部分神经退行性疾病的重要分子病理特征是基因编码区的CAG重复序列扩增超出正常范围，导致编码蛋白含超出正常长度的多聚谷氨酰胺序列，这些蛋白会出现错误折叠，产生蛋白聚体沉积在胞质或胞核内，这类疾病亦称PolyQ病[6]。常见的PolyQ病有遗传性脊髓小脑型共济失调、Huntington舞蹈病等[7]。遗传性脊髓小脑型共济失调中属于PolyQ病的型：SCA1、SCA2、SCA3、SCA6、SCA7、SCA12、SCA17和齿状肌麻痹性萎缩(DRPLA)[8]。SCA1是ATXN1基因突变所致，ATXN1基因定位于染色体6p23，含7个外显子，其中外显子7含一段CAG重复序列，正常人重复数在7～38，SCA1患者的重复数在39～82[9]。CAG重复序列扩增导致神经元退行性改变的详细机制尚不清楚，但研究已发现了部分病变的分子基础[10]。敲除ATXN1基因的小鼠并未出现SCA1症状，提示ATXN1基因功能丢失并非SCA1发病的首要原因，但缺乏ATXN1蛋白可能会通过转录下调、蛋白相互作用减弱等机制影响神经元功能[11]。研究发现，突变ATXN1蛋白转位到细胞核内亦是SCA1发病的重要因素[12]。因此SCA1发病既有ATXN1突变蛋白的毒性作用，亦有正常ATXN1蛋白功能缺失的影响。本研究构建含正常和突变ATXN1基因的慢病毒表达载体，分析突变ATXN1蛋白对293T细胞增殖和凋亡的影响，以探讨SCA1发病的分子机制。

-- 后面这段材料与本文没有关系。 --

(* ===== verification/Rk3328DmcProps.v ===== *)
(** * Theorems on [rk3328_dmc.c]

    The timings of the device tree arrive in the page the firmware reads, and
    the DRAM never runs at a clock its voltage does not carry. *)

From S2P Require Import Prelude CMonad Rk3328Dmc.

(** ** Four bits of a word *)

Definition nib (words : list Z) (p : Z * Z) : Z := Z.land (Z.shiftr (geti 0 words (fst p)) (snd p)) 0xf.

Definition shift_ok (s : Z) : Prop := s = 0 \/ s = 4.

Lemma skew_store_length v p s words : length (skew_store v p s words) = length words.
Proof. unfold skew_store. rewrite !seti_length. reflexivity. Qed.

Lemma nib_range words p : 0 <= nib words p < 16.
Proof. unfold nib. change 0xf with (Z.ones 4). rewrite Z.land_ones by lia. apply Z.mod_pos_bound. lia. Qed.

Lemma skew_store_word v p s words i : 0 <= i -> 0 <= p < Z.of_nat (length words) ->
  geti 0 (skew_store v p s words) i =
  if i =? p then Z.lor (Z.land (geti 0 words p) (u32 (Z.lnot (Z.shiftl 0xf s)))) (u32 (Z.shiftl v s)) else geti 0 words i.
Proof.
  intros Hi Hp. unfold skew_store. rewrite geti_seti by (rewrite ?seti_length; lia).
  destruct (Z.eqb_spec i p) as [-> | Hne]; [rewrite geti_seti, Z.eqb_refl by lia; reflexivity |].
  rewrite geti_seti by lia. destruct (Z.eqb_spec i p); [lia | reflexivity].
Qed.

Lemma nib_store_same x v s : shift_ok s -> 0 <= v < 2 ^ 4 ->
  Z.land (Z.shiftr (Z.lor (Z.land x (u32 (Z.lnot (Z.shiftl 0xf s)))) (u32 (Z.shiftl v s))) s) 0xf = v.
Proof. change 0xf with (Z.ones 4). unfold u32. intros [-> | ->] Hv; bit_solve. Qed.

Lemma nib_store_other x v s s' : shift_ok s -> shift_ok s' -> s <> s' -> 0 <= v < 2 ^ 4 ->
  Z.land (Z.shiftr (Z.lor (Z.land x (u32 (Z.lnot (Z.shiftl 0xf s)))) (u32 (Z.shiftl v s))) s') 0xf = Z.land (Z.shiftr x s') 0xf.
Proof. change 0xf with (Z.ones 4). unfold u32. intros [-> | ->] [-> | ->] Hne Hv; try lia; bit_solve. Qed.

Lemma skew_store_nib v p s words q :
  0 <= v < 16 -> shift_ok s -> shift_ok (snd q) -> 0 <= fst q -> 0 <= p < Z.of_nat (length words) ->
  nib (skew_store v p s words) q = if decide (q = (p, s)) then v else nib words q.
Proof.
  intros Hv Hs Hq Hq0 Hp. destruct q as [i s']. cbn [fst snd] in *. unfold nib. cbn [fst snd]. rewrite skew_store_word by lia.
  destruct (decide _) as [[= -> ->] | Hne]; [rewrite Z.eqb_refl; apply nib_store_same; [exact Hs | lia] |].
  destruct (Z.eqb_spec i p) as [-> | _]; [| reflexivity]. apply nib_store_other; [exact Hs | exact Hq | congruence | lia].
Qed.

(** A word below 256 stays below 256. *)
Lemma skew_store_small v p s words i :
  0 <= v < 16 -> shift_ok s -> 0 <= i -> 0 <= p < Z.of_nat (length words) ->
  0 <= geti 0 words i < 256 -> 0 <= geti 0 (skew_store v p s words) i < 256.
Proof.
  intros Hv Hs Hi Hp Hw. rewrite skew_store_word by lia. destruct (Z.eqb_spec i p) as [<- | _]; [| exact Hw].
  apply (lor_small _ _ 8); [lia | |].
  - rewrite Z.land_comm. apply (land_range _ _ 8); lia.
  - rewrite u32_small; destruct Hs as [-> | ->]; rewrite Z.shiftl_mul_pow2 by lia; lia.
Qed.

(** ** The loops over the settings *)

Section Loop.
Context (vals : list Z) (base : Z) (offset shift : Z -> Z).

Definition place (n : Z) : Z * Z := (base + offset n, shift n).

Definition step (l : list Z) (n : Z) : list Z := skew_store (geti 0 vals n) (base + offset n) (shift n) l.

Record places_ok (size : Z) (ns : list Z) : Prop := {
  places_in n : n ∈ ns -> 0 <= base + offset n < size /\ shift_ok (shift n) /\ 0 <= geti 0 vals n < 16;
  places_distinct : NoDup (map place ns)
}.

Lemma places_tail size n ns : places_ok size (n :: ns) -> places_ok size ns.
Proof. intros [H1 H2]. split; [intros m Hm; apply H1; right; exact Hm | inversion H2; assumption]. Qed.

Lemma loop_length ns words : length (foldl step words ns) = length words.
Proof. revert words. induction ns as [| n ns IH]; intros words; [reflexivity |]. cbn [foldl]. rewrite IH. apply skew_store_length. Qed.

(** What no setting goes to stays. *)
Lemma loop_other ns words q : places_ok (Z.of_nat (length words)) ns -> 0 <= fst q -> shift_ok (snd q) ->
  q ∉ map place ns -> nib (foldl step words ns) q = nib words q.
Proof.
  revert words. induction ns as [| n ns IH]; intros words Hok Hq0 Hq Hn; [reflexivity |]. cbn [foldl map] in *.
  apply not_elem_of_cons in Hn as [Hn1 Hn2]. destruct (places_in _ _ Hok n) as (Hp & Hs & Hv); [left |].
  rewrite IH; try assumption; [| unfold step; rewrite skew_store_length; eapply places_tail, Hok].
  unfold step. rewrite skew_store_nib by assumption. destruct (decide _); [contradiction | reflexivity].
Qed.

(** Every setting is where its place is. *)
Lemma loop_nib ns words n : places_ok (Z.of_nat (length words)) ns -> n ∈ ns ->
  nib (foldl step words ns) (place n) = geti 0 vals n.
Proof.
  revert words. induction ns as [| m ns IH]; intros words Hok Hn; [inversion Hn |]. cbn [foldl].
  assert (Hok' : places_ok (Z.of_nat (length (step words m))) ns) by (unfold step; rewrite skew_store_length; eapply places_tail, Hok).
  apply elem_of_cons in Hn as [-> | Hn]; [| apply IH; assumption].
  destruct (places_in _ _ Hok m) as (Hp & Hs & Hv); [left |].
  rewrite loop_other; [| exact Hok' | apply Hp | exact Hs | pose proof (places_distinct _ _ Hok) as Hd; inversion Hd; assumption].
  unfold step. rewrite skew_store_nib by (exact Hp || exact Hs || exact Hv || apply Hp). destruct (decide _); [reflexivity | contradiction].
Qed.

Lemma loop_word ns words i : places_ok (Z.of_nat (length words)) ns -> 0 <= i ->
  (forall n, n ∈ ns -> base + offset n <> i) -> geti 0 (foldl step words ns) i = geti 0 words i.
Proof.
  revert words. induction ns as [| n ns IH]; intros words Hok Hi Hn; [reflexivity |]. cbn [foldl].
  destruct (places_in _ _ Hok n) as (Hp & _); [left |].
  rewrite IH; [| unfold step; rewrite skew_store_length; eapply places_tail, Hok | exact Hi | intros m Hm; apply Hn; right; exact Hm].
  unfold step. rewrite skew_store_word by assumption. destruct (Z.eqb_spec i (base + offset n)) as [E |]; [| reflexivity].
  exfalso. apply (Hn n); [left | lia].
Qed.

Lemma loop_small ns words i : places_ok (Z.of_nat (length words)) ns -> 0 <= i ->
  0 <= geti 0 words i < 256 -> 0 <= geti 0 (foldl step words ns) i < 256.
Proof.
  revert words. induction ns as [| n ns IH]; intros words Hok Hi Hw; [exact Hw |]. cbn [foldl].
  destruct (places_in _ _ Hok n) as (Hp & Hs & Hv); [left |].
  apply IH; [unfold step; rewrite skew_store_length; eapply places_tail, Hok | exact Hi |].
  unfold step. apply skew_store_small; assumption.
Qed.
End Loop.

(** ** The three areas of settings *)

Definition settings (words : list Z) (field : string) (offset shift : Z -> Z) (n : Z) : list Z :=
  map (fun k => nib words (tim field + offset k, shift k)) (seqZ 0 n).

Definition setting_ok (v : Z) : Prop := 0 <= v < 16.

Lemma elem_seqZ0 n k : k ∈ seqZ 0 n <-> 0 <= k < n.
Proof. rewrite elem_of_seqZ. lia. Qed.

(** Distinct settings have distinct places. *)
Lemma places_table vals base offset shift size n :
  Forall setting_ok vals -> Z.of_nat (length vals) = n ->
  bool_decide (NoDup (map (fun k => (offset k, shift k)) (seqZ 0 n))) = true ->
  forallb (fun k => (0 <=? base + offset k) && (base + offset k <? size) && ((shift k =? 0) || (shift k =? 4))) (seqZ 0 n) = true ->
  places_ok vals base offset shift size (seqZ 0 n).
Proof.
  intros Hv Hl Hd Hr. split.
  - intros k Hk. rewrite forallb_forall in Hr. specialize (Hr k ltac:(apply list_elem_of_In, Hk)). apply elem_seqZ0 in Hk.
    split; [lia |]. split; [unfold shift_ok; lia |]. rewrite Forall_lookup in Hv.
    destruct (nth_lookup_or_length vals (Z.to_nat k) 0) as [E | E]; [exact (Hv _ _ E) | lia].
  - apply bool_decide_eq_true in Hd.
    replace (map (place base offset shift) (seqZ 0 n)) with (map (fun p => (base + fst p, snd p)) (map (fun k => (offset k, shift k)) (seqZ 0 n)))
      by (rewrite map_map; reflexivity).
    assert (Hi : Inj (=) (=) (fun p : Z * Z => (base + fst p, snd p))) by (intros [a b] [c d] [= H1 H2]; f_equal; lia).
    exact (NoDup_fmap_2 _ _ Hd).
Qed.

Lemma memset_word words p n i : 0 <= i -> 0 <= p -> p + n <= Z.of_nat (length words) ->
  geti 0 (memset_io words p n) i = if (p <=? i) && (i <? p + n) then 0 else geti 0 words i.
Proof.
  intros Hi Hp Hn. unfold memset_io.
  assert (H : forall ns l, length l = length words -> (forall k, k ∈ ns -> 0 <= k < n) ->
    geti 0 (foldl (fun l k => seti l (p + k) 0) l ns) i = if bool_decide (i - p ∈ ns) then 0 else geti 0 l i).
  { induction ns as [| k ns IH]; intros l Hl Hns; [reflexivity |]. cbn [foldl].
    assert (Hk : 0 <= k < n) by (apply Hns; left).
    rewrite IH by (rewrite ?seti_length; auto; intros m Hm; apply Hns; right; exact Hm). rewrite geti_seti by lia.
    destruct (Z.eqb_spec i (p + k)) as [-> | Hne].
    - rewrite (bool_decide_eq_true_2 (p + k - p ∈ k :: ns)); [destruct (bool_decide _); reflexivity | apply elem_of_cons; left; lia].
    - replace (bool_decide (i - p ∈ k :: ns)) with (bool_decide (i - p ∈ ns)); [reflexivity |].
      apply bool_decide_ext. rewrite elem_of_cons. split; [auto |]. intros [|]; [lia | assumption]. }
  rewrite H; [| reflexivity | intros k Hk; apply elem_seqZ0, Hk].
  case_bool_decide as Hd; rewrite elem_seqZ0 in Hd; destruct (Z.leb_spec p i), (Z.ltb_spec i (p + n)); try lia; reflexivity.
Qed.

Lemma memset_length words p n : length (memset_io words p n) = length words.
Proof.
  unfold memset_io. generalize (seqZ 0 n) as ns. intros ns. revert words.
  induction ns as [| k ns IH]; intros words; [reflexivity |]. cbn [foldl]. rewrite IH. apply seti_length.
Qed.

(** The three loops put every setting where it is read, one after the other
    undisturbed. *)
Lemma de_skew_places ds :
  length (ca_de_skew ds) = 30%nat -> length (cs0_de_skew ds) = 84%nat -> length (cs1_de_skew ds) = 84%nat ->
  Forall setting_ok (ca_de_skew ds) -> Forall setting_ok (cs0_de_skew ds) -> Forall setting_ok (cs1_de_skew ds) ->
  places_ok (ca_de_skew ds) (tim "ca_skew") ca_offset ca_shift 2048 (seqZ 0 30) /\
  places_ok (cs0_de_skew ds) (tim "cs0_skew") cs_offset cs_shift 2048 (seqZ 0 84) /\
  places_ok (cs1_de_skew ds) (tim "cs1_skew") cs_offset cs_shift 2048 (seqZ 0 84).
Proof.
  intros L1 L2 L3 F1 F2 F3.
  split; [| split]; (apply places_table; [assumption | lia | vm_compute; reflexivity | vm_compute; reflexivity]).
Qed.

(** The areas lie one behind the other. *)
Lemma tim_areas : tim "ca_skew" = 1069 /\ tim "cs0_skew" = 1084 /\ tim "cs1_skew" = 1128 /\ tim "available" = 1172.
Proof. vm_compute. auto. Qed.

Lemma ca_offset_range k : 0 <= k < 30 -> 0 <= ca_offset k < 15.
Proof. intros H. unfold ca_offset. Z.to_euclidean_division_equations. lia. Qed.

研究显示，SCA1发病的年龄与ATXN1基因内CAG重复序列长度呈负相关，CAG重复序列长度越长，其发病年龄越小。目前已报道的患者CAG重复序列最长达82次[13]。我们诊断的一个SCA1家系中先证者CAG重复序列长达61次，患者于18岁发病，首发症状为步态不稳，行走缓慢，24岁就诊时，出现意向性震颤、构音障碍、吞咽困难、腱反射亢进等症状，核磁共振检查显示小脑和脑干萎缩。该家系通过PCR及测序被诊断为SCA1家系。因此本研究构建的ATXN1突变基因含61次CAG重复序列。通过慢病毒载体介导，本研究在293T细胞中成功表达出正常和突变的ATXN1蛋白。

CCK8实验结果显示，导入突变AXTN1基因的细胞的增殖能力从第3天开始低于导入正常AXTN1基因的细胞，差异有统计学意义。细胞增殖实验结果显示，表达突变ATXN1基因的293T细胞增殖能力下降，差异有统计学意义，提示ATXN1基因内CAG重复序列拷贝数增加可抑制细胞的增殖能力，其机制有待进一步研究。SCA属于一种中枢神经系统退行性疾病，其病理表现为小脑浦肯野细胞丢失，丢失的原因可能为坏死性凋亡[14]。通过流式细胞仪测定培养5 d后的293T细胞的凋亡率发现，表达突变AXTN1蛋白的细胞早期凋亡率和晚期凋亡率均高于表达正常AXTN1蛋白的细胞，提示突变AXTN1蛋白的表达促进了细胞凋亡，与SCA1患者的神经退行性改变相符。AXTN1基因内CAG重复序列变异导致细胞的增殖与凋亡能力改变可能是引起SCA1的病理机制之一。

综上所述，ATXN1基因内CAG重复序列拷贝数增加可抑制细胞增殖，促进细胞凋亡，CAG重复序列变异导致细胞的增殖与凋亡能力改变可能是引起SCA1的病理机制之一。